> _Saved data entries_:
>>>>>

Definition validate_fields (spec : section_spec) (m : dict) : option settings_section :=
  if forallb (λ kv, existsb (λ f, String.eqb (fs_name f) kv.1) spec) m
  then mapM (λ f, match dict_get (fs_name f) m with
                  | Some v => x ← field_value (fs_kind f) v; Some (fs_name f, x)
                  | None => Some (fs_name f, fs_default f)
                  end) spec
  else None.
(** heartbeat_window_is_coherent. *)
Definition heartbeat_window_is_coherent (s : settings_section) : bool :=
  match dict_get "heartbeat_interval_seconds" s, dict_get "max_heartbeat_gap_seconds" s with
  | Some (PInt interval), Some (PInt gap) => interval <? gap
  | _, _ => true
  end.
Definition validate_section (name : string) (spec : section_spec) (v : option pyval) : option settings_section :=
  match v with
  | None => validate_fields spec []
  | Some (PDict m) =>
      s ← validate_fields spec m;
      if String.eqb name "operations" && negb (heartbeat_window_is_coherent s) then None else Some s
  | Some _ => None
  end.
(** protect_live_environment. *)
Definition protect_live_environment (s : settings) : bool :=
  negb (setting_on "safety" "live_execution_enabled" s)
  && negb (setting_on "execution" "enabled" s
           && match setting "runtime" "environment" s with PEnum e => String.eqb e "live" | _ => false end).
(** [DaybreakSettings.model_validate]. *)
Definition model_validate (data : dict) : option settings :=
  if forallb (λ kv, existsb (λ sec, String.eqb sec.1 kv.1) DaybreakSettings) data then
    s ← mapM (λ sec, x ← validate_section sec.1 sec.2 (dict_get sec.1 data); Some (sec.1, x)) DaybreakSettings;
    if protect_live_environment s then Some s else None
  else None.
End validation.

(** ** Loading *)

Definition configuration_error (m : string) : exn := EOther "ConfigurationError" m.

(** [repr(s)] of ASCII text; the other characters print as they are. *)
Definition repr_char (quote c : ascii) : string :=
  let n := nat_of_ascii c in
  if Ascii.eqb c "\" || Ascii.eqb c quote then String "\" (String c "")
  else if (n =? 9)%nat then "\t" else if (n =? 10)%nat then "\n" else if (n =? 13)%nat then "\r"
  else if (n <? 32)%nat || (n =? 127)%nat then "\x" +:+ string_of_list_ascii (sha256.hex_byte (Z.of_nat n))
  else String c "".
Definition str_repr (s : string) : string :=
  let l := list_ascii_of_string s in
  let quote := if existsb (Ascii.eqb "'") l && negb (existsb (Ascii.eqb "034") l) then "034"%char else "'"%char in
  String quote (String.concat "" (map (repr_char quote) l)) +:+ String quote "".

Example str_repr_examples :
  map str_repr ["paper"; "it's"; "a\b"; ""]%string = ["'paper'"; String "034" ("it's" +:+ String "034" ""); "'a\\b'"; "''"]%string.
Proof. vm_compute. reflexivity. Qed.

Definition _parse_bool (raw : string) : result bool :=
  let normalized := string_lower (string_of_list_ascii (strip (list_ascii_of_string raw))) in
  if existsb (String.eqb normalized) ["1"; "true"; "yes"; "on"]%string then Ok true
  else if existsb (String.eqb normalized) ["0"; "false"; "no"; "off"]%string then Ok false
  else Err (configuration_error ("Invalid Boolean environment value: " +:+ str_repr raw)).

<<<<<

> _What the task requires_:
Find the lines above that hold "forallb", then copy each of them.

> _Answer for the task_:
  if forallb (λ kv, existsb (λ f, String.eqb (fs_name f) kv.1) spec) m
  if forallb (λ kv, existsb (λ sec, String.eqb sec.1 kv.1) DaybreakSettings) data then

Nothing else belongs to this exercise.